I mean something like

 scope.$watch(function() {
                if (paginationService.isRegistered(paginationId)) {
                    return paginationService.getCurrentPage(paginationId);
                }
            }, function(currentPage, previousPage) {
                if (currentPage != previousPage && currentPage != lastRequestedPage) {

                    lastRequestedPage = currentPage;
goToPage(currentPage);
                }
            });

instead of what I found in your code

scope.$watch(function() {
                if (paginationService.isRegistered(paginationId)) {
                    return paginationService.getCurrentPage(paginationId);
                }
            }, function(currentPage, previousPage) {
                if (currentPage != previousPage) {
                    goToPage(currentPage);
                }
            });

Just a thought :)

ghost avatar Apr 07 '16 09:04 ghost

+1

Mangesh-P avatar Apr 20 '16 18:04 Mangesh-P

@hplloyd Yes, that's a good suggestion. I'm going to leave this issue open with an "enhancement" label to remind myself to consider implementing when I make the next update to the lib (no idea when that will be at present).

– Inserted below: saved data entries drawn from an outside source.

(** [mpstat_sample]; [main] does not call it. *)
Definition mpstat_sample (m : machine) (duration_s : Z) (cpu_list : list Z) : res (option float) :=
  let cpus := join_with "," (str_Z <$> cpu_list) in
  let out := sh m ("mpstat -P " ++ cpus ++ " 1 " ++ str_Z duration_s ++ " | tail -n " ++ str_Z (Z.of_nat (length cpu_list))) in
  let idle line :=
    let parts := words line in
    match parts !! 2%nat with
    | None => None
    | Some w => if decide (w = "CPU"%string) then None else idle_of parts
    end in
  busy (omap idle (splitlines out)).

(** The options of [main]. *)
Record throughput_args := {
  ta_gen_iface : string; ta_rx_iface : string; ta_nthreads : Z; ta_duration : Z; ta_frame_bytes : Z; ta_teid_base : string;
}.

Definition blast_line (args : throughput_args) : string :=
  "sudo ./test/xdp_throughput_blast " ++ ta_gen_iface args ++ " " ++ str_Z (ta_nthreads args) ++ " " ++
  str_Z (ta_duration args) ++ " " ++ ta_teid_base args ++ " " ++ str_Z (ta_frame_bytes args).

(** A line of [mpstat -P ALL] in [main]: the idle time of one of these CPUs. *)
Definition mpstat_idle (active_cpus : list Z) (line : string) : option float :=
  let parts := words line in
  match parts !! 2%nat with
  | None => None
  | Some w =>
      if negb (isdigit w) then None else
      if decide (digits_value w ∈ active_cpus) then idle_of parts else None
  end.

(** [if active_cpus and mpstat_raw.get("out")] *)
Definition cpu_util (active_cpus : list Z) (mpstat_out : string) : res (option float) :=
  match active_cpus, mpstat_out with
  | [], _ | _, EmptyString => Ok None
  | _, _ => busy (omap (mpstat_idle active_cpus) (splitlines mpstat_out))
  end.

(** [blast_sent=(\d+)]: the digits after the name. *)
Definition digits_number (s : string) : option Z :=
  match s with
  | String a _ => if is_digit a then Some (digits_value s) else None
  | EmptyString => None
  end.

Definition blast_sent (out : string) : Z := default 0 (search_with digits_number "blast_sent=" out).

(** The literals [1e6] and [1e9] *)
Definition f1e6 : float := float_of_Z 1000000.
Definition f1e9 : float := float_of_Z 1000000000.

(** The figures printed. *)
Record trial_report := {
  tr_sent : Z; tr_rx_hw_pkts : Z; tr_xdp_metric_delta : Z; tr_hw_matches_xdp_metric : bool;
  tr_achieved_mpps : float; tr_achieved_gbps : float; tr_loss_vs_sent : float;
  tr_active_cpus : Z; tr_cpu_util : option float;
}.

(** [main]; [before] and [after] are the machine around the run, [during] the
    machine while the generator and mpstat run. *)
Definition throughput_main (args : throughput_args) (before during after : machine) : res trial_report :=
  let before_eth := ethtool_counters before (ta_rx_iface args) in
  let before_metric := metrics_counter (sh before CURL) "rx_total" in
  let irq_before := irq_snapshot before (ta_rx_iface args) in
  let mpstat_out := sh during ("mpstat -P ALL 1 " ++ str_Z (ta_duration args)) in
  let blast_out := sh during (blast_line args) in
  let after_eth := ethtool_counters after (ta_rx_iface args) in
  let after_metric := metrics_counter (sh after CURL) "rx_total" in
  let irq_after := irq_snapshot after (ta_rx_iface args) in
  let active_cpus := irq_active_cpus irq_before irq_after in
  util ← cpu_util active_cpus mpstat_out;
  let rx_pkts := default 0 (after_eth !! "rx_packets"%string) - default 0 (before_eth !! "rx_packets"%string) in
  let rx_bytes := default 0 (after_eth !! "rx_bytes"%string) - default 0 (before_eth !! "rx_bytes"%string) in
  let metric_delta := after_metric - before_metric in
  let sent := blast_sent blast_out in
  pps ← int_div rx_pkts (ta_duration args);
  bps ← int_div (rx_bytes * 8) (ta_duration args);
  loss ← (if sent =? 0 then Ok S754_nan else q ← int_div (sent - rx_pkts) sent; Ok (float_max (S754_zero false) q));
  Ok {| tr_sent := sent; tr_rx_hw_pkts := rx_pkts; tr_xdp_metric_delta := metric_delta;
        tr_hw_matches_xdp_metric := metric_delta =? rx_pkts;
        tr_achieved_mpps := float_quot pps f1e6; tr_achieved_gbps := float_quot bps f1e9; tr_loss_vs_sent := loss;
        tr_active_cpus := Z.of_nat (length active_cpus); tr_cpu_util := util |}.
(** * odas_ros: the ODAS visualization node

    A shallow embedding of [scripts/odas_visualization_node.py] and of the
    library functions it calls, followed by the properties of the
    configuration gate, of the two stream callbacks and of the conversion
    of a direction vector to a quaternion.

    Conventions of the embedding:
    - message scalars ([float32]/[float64] fields) are real numbers;
    - a Python dictionary is a finite map from strings;
    - a method is a computation over the pair of the node object and the
      ROS environment (clock, topics, log); it returns a value or raises,
      and the writes made before a [raise] stay made. *)

From Stdlib Require Import Reals Lra Lia ZArith String Ascii List.
From stdpp Require Import base option list strings gmap pretty.

Set Warnings "-register-all".
Local Open Scope string_scope.

(** ** Python values and exceptions *)

(** The values [libconf.load] builds: a group is a dictionary, a list or
    an array is a sequence, a scalar setting is a string, an integer or a
    boolean. *)
Inductive pyval : Type :=
  | VStr (s : string)
  | VInt (z : Z)
  | VBool (b : bool)
  | VList (l : list pyval)
  | VDict (d : gmap string pyval).

Inductive exn : Type :=
  | ValueError (msg : string)
  | KeyError (key : string)
  | TypeError
  | IndexError
  | AttributeError (attr : string).

Inductive result (A : Type) : Type :=
  | Ok (a : A)
  | Raise (e : exn).
Arguments Ok {A} a.
Arguments Raise {A} e.

(** [v[k]] for a string key [k]: only a dictionary can be subscripted by
    a string, and a missing key is a [KeyError]. *)
Definition getitem (v : pyval) (k : string) : result pyval :=
  match v with
  | VDict d => match d !! k with
               | Some x => Ok x
               | None => Raise (KeyError k)
               end
  | _ => Raise TypeError
  end.

(** [v != s] for a string literal [s]: a value that is not a string is
    different from every string. *)
Definition ne_str (v : pyval) (s : string) : bool :=
  match v with
  | VStr t => negb (String.eqb t s)
  | _ => true
  end.

Definition rbind {A B} (r : result A) (k : A -> result B) : result B :=
  match r with
  | Ok a => k a
  | Raise e => Raise e
  end.

(** [cfg[k1][k2]...] evaluated left to right. *)
Definition getpath (v : pyval) (ks : list string) : result pyval :=
  foldl (fun r k => rbind r (fun d => getitem d k)) (Ok v) ks.

(** The double quote character, for the messages that contain one. *)
Definition dquote : string := String "034"%char EmptyString.

(** ** Messages *)

(** [rospy.Time]. *)
Record Time : Type := { secs : Z; nsecs : Z }.

(** [std_msgs/Header]. The sequence number is written by the transport
    when a message is sent, never by the node, and is left out. *)
Record Header : Type := { stamp : Time; frame_id : string }.

(** [odas_ros/OdasSsl]: a potential source, a point of the unit sphere
    and its energy. *)
Record OdasSsl : Type := { ssl_x : R; ssl_y : R; ssl_z : R; ssl_E : R }.

Record OdasSslArrayStamped : Type :=
  { ssl_header : Header; ssl_sources : list OdasSsl }.

(** [odas_ros/OdasSst]: a tracked source; the node reads its direction
    only. *)
Record OdasSst : Type := { sst_x : R; sst_y : R; sst_z : R }.

Record OdasSstArrayStamped : Type :=
  { sst_header : Header; sst_sources : list OdasSst }.

(** [geometry_msgs/PoseStamped] and its parts. *)
Record Point : Type := { px : R; py : R; pz : R }.
Record Quaternion : Type := { qx : R; qy : R; qz : R; qw : R }.
Record Pose : Type := { position : Point; orientation : Quaternion }.
Record PoseStamped : Type := { header : Header; pose : Pose }.

(** [sensor_msgs/PointField] and [sensor_msgs/PointCloud2]. The packed
    byte buffer of a cloud is kept as the sequence of the points that
    were packed into it. *)
Record PointField : Type :=
  { name : string; offset : N; datatype : N; count : N }.

Definition FLOAT32 : N := 7.

Record PointCloud2 : Type :=
  { pc_header : Header;
    height : N;
    width : N;
    fields : list PointField;
    is_bigendian : bool;
    point_step : N;
    row_step : N;
    data : list (R * R * R * R);
    is_dense : bool }.

(** The message a constructor called without arguments builds. *)
Definition Time0 : Time := {| secs := 0; nsecs := 0 |}.
Definition Header0 : Header := {| stamp := Time0; frame_id := "" |}.
Definition PoseStamped0 : PoseStamped :=
  {| header := Header0;
     pose := {| position := {| px := 0; py := 0; pz := 0 |};
                orientation := {| qx := 0; qy := 0; qz := 0; qw := 0 |} |} |}.

(** Bytes of one value of a point field datatype ([_DATATYPES] of
    [sensor_msgs.point_cloud2]). *)
Definition datatype_size (d : N) : N :=
  match d with
  | 1 | 2 => 1
  | 3 | 4 => 2
  | 5 | 6 | 7 => 4
  | 8 => 8
  | _ => 0
  end%N.

(** Size of the structure [_get_struct_fmt] describes: the fields by
    increasing offset, which is how the node lists them, each one padded
    up to the offset it declares; a field of unknown datatype is skipped. *)
Definition struct_size (fs : list PointField) : N :=
  foldl (fun off f =>
           (N.max off (offset f) + count f * datatype_size (datatype f))%N)
        0%N fs.

(** [sensor_msgs.point_cloud2.create_cloud]. *)
Definition create_cloud (h : Header) (fs : list PointField)
    (points : list (R * R * R * R)) : PointCloud2 :=
  {| pc_header := h;
     height := 1;
     width := N.of_nat (length points);
     fields := fs;
     is_bigendian := false;
     point_step := struct_size fs;
     row_step := (struct_size fs * N.of_nat (length points))%N;
     data := points;
     is_dense := false |}.

(** ** The numeric library functions *)

Module Numeric.
Local Open Scope R_scope.

(** [numpy.arctan2] on real numbers: the angle of the point [(x, y)],
    in the interval from [-PI] (excluded) to [PI], and [0] at the
    origin. *)
Definition arctan2 (y x : R) : R :=
  if Rlt_dec 0 x then atan (y / x)
  else if Rlt_dec x 0 then
    if Rle_dec 0 y then atan (y / x) + PI else atan (y / x) - PI
  else if Rlt_dec 0 y then PI / 2
  else if Rlt_dec y 0 then - (PI / 2)
  else 0.

(** [_NEXT_AXIS] of [tf.transformations]. *)
Definition _NEXT_AXIS : list nat := [1; 2; 0; 1]%nat.

(** An entry of [_AXES2TUPLE]: first axis, parity, repetition, frame. *)
Definition axes : Type := (nat * nat * nat * nat)%type.

(** ['sxyz'], the default of [quaternion_from_euler], and ['rxyz']. *)
Definition sxyz : axes := (0, 0, 0, 0)%nat.
Definition rxyz : axes := (2, 1, 0, 1)%nat.

Definition truthy (n : nat) : bool := negb (Nat.eqb n 0).

(** [tf.transformations.quaternion_from_euler(ai, aj, ak, axes)], which
    [tf_conversions.transformations] re-exports, with [axes] already
    looked up in [_AXES2TUPLE]. The result is an array of four cells,
    [x, y, z, w]; the array starts uninitialised and every cell is
    written, the cells start here at [0]. *)
Definition quaternion_from_euler (ai aj ak : R) (ax : axes) : list R :=
  let '(firstaxis, parity, repetition, frame) := ax in
  let i := firstaxis in
  let j := nth (i + parity) _NEXT_AXIS 0%nat in
  let k := nth (i + 1 - parity) _NEXT_AXIS 0%nat in
  let '(ai, ak) := if truthy frame then (ak, ai) else (ai, ak) in
  let aj := if truthy parity then - aj else aj in
  let ai := ai / 2 in
  let aj := aj / 2 in
  let ak := ak / 2 in
  let ci := cos ai in
  let si := sin ai in
  let cj := cos aj in
  let sj := sin aj in
  let ck := cos ak in
  let sk := sin ak in
  let cc := ci * ck in
  let cs := ci * sk in
  let sc := si * ck in
  let ss := si * sk in
  let quaternion := replicate 4 0 in
  let quaternion :=
    if truthy repetition then
      <[3%nat := cj * (cc - ss)]>
        (<[k := sj * (cs - sc)]>
           (<[j := sj * (cc + ss)]>
              (<[i := cj * (cs + sc)]> quaternion)))
    else
      <[3%nat := cj * cc + sj * ss]>
        (<[k := cj * cs - sj * sc]>
           (<[j := cj * ss + sj * cc]>
              (<[i := cj * sc - sj * cs]> quaternion))) in
  if truthy parity
  then <[j := nth j quaternion 0 * -1]> quaternion
  else quaternion.

End Numeric.

(** ** The direction to orientation converter *)

Module Converter.
Import Numeric.
Local Open Scope R_scope.

(** [_unitVector_to_quaternion]. *)
Definition _unitVector_to_quaternion (x y z : R) : list R :=
  let yaw := arctan2 y x in
  let pitch := - arctan2 z (sqrt (x * x + y * y)) in
  let roll := 0 in
  let q := quaternion_from_euler roll pitch yaw sxyz in
  q.

End Converter.

(** ** The node and the ROS environment *)

Inductive Msg : Type :=
  | MPose (p : PoseStamped)
  | MCloud (c : PointCloud2).

Inductive LogLevel : Type := LogInfo | LogWarn | LogError.

(** What the node sees of ROS and what it does to it: the clock that
    [rospy.Time.now()] reads, the messages sent so far, each under the
    name of its topic, oldest first, and the lines logged so far. *)
Record Ros : Type :=
  { clock : Time;
    published : list (string * Msg);
    rosout : list (LogLevel * string) }.

(** A publisher or a subscriber is known by the topic it was made for. *)
Record Publisher : Type := { pub_topic : string; pub_queue_size : nat }.
Record Subscriber : Type := { sub_topic : string; sub_queue_size : nat }.

(** The attributes of an [OdasVisualizationNode]; an attribute that was
    never assigned is [None]. *)
Record OdasVisualizationNode : Type :=
  { _configuration : option pyval;
    _sst_input_PoseStamped : option PoseStamped;
    _sst_sub : option Subscriber;
    _sst_pose_pub : option Publisher;
    _ssl_sub : option Subscriber;
    _ssl_pcl_pub : option Publisher }.

Record World : Type := { self : OdasVisualizationNode; ros : Ros }.

(** A method: it runs in a world, returns or raises, and leaves a world. *)
Definition M (A : Type) : Type := World -> result A * World.

Definition ret {A} (a : A) : M A := fun w => (Ok a, w).
Definition raise {A} (e : exn) : M A := fun w => (Raise e, w).
Definition bind {A B} (m : M A) (k : A -> M B) : M B :=
  fun w => match m w with
           | (Ok a, w') => k a w'
           | (Raise e, w') => (Raise e, w')
           end.
Definition lift {A} (r : result A) : M A := fun w => (r, w).

Notation "x <- m ;; k" := (bind m (fun x => k))
  (at level 100, m at next level, right associativity).
Notation "m ;;; k" := (bind m (fun _ => k))
  (at level 100, right associativity).

Definition get_self : M OdasVisualizationNode := fun w => (Ok (self w), w).
Definition set_self (n : OdasVisualizationNode) : M unit :=
  fun w => (Ok tt, {| self := n; ros := ros w |}).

michaelbromley avatar May 19 '16 07:05 michaelbromley

No worries, my fix is working fine for me until you implement :)

On 19 May 2016, at 5:48 PM, Michael Bromley [email protected] wrote:

@hplloyd https://github.com/hplloyd Yes, that's a good suggestion. I'm going to leave this issue open with an "enhancement" label to remind myself to consider implementing when I make the next update to the lib (no idea when that will be at present).

— You are receiving this because you were mentioned. Reply to this email directly or view it on GitHub https://github.com/michaelbromley/angularUtils/issues/324#issuecomment-220251897

ghost avatar May 19 '16 08:05 ghost

Any news regarding this issue? Or is it still the easiest way to solve this issue the way @hplloyd solved it?

GregaVrbancic avatar Sep 02 '16 17:09 GregaVrbancic

@GregaVrbancic For now I have made not incorporated a fix into the code. Just go with one of the work-arounds mentioned above. To be honest, this module is not something I require for my work projects, and is therefore not high on my list of priorities for spending time on.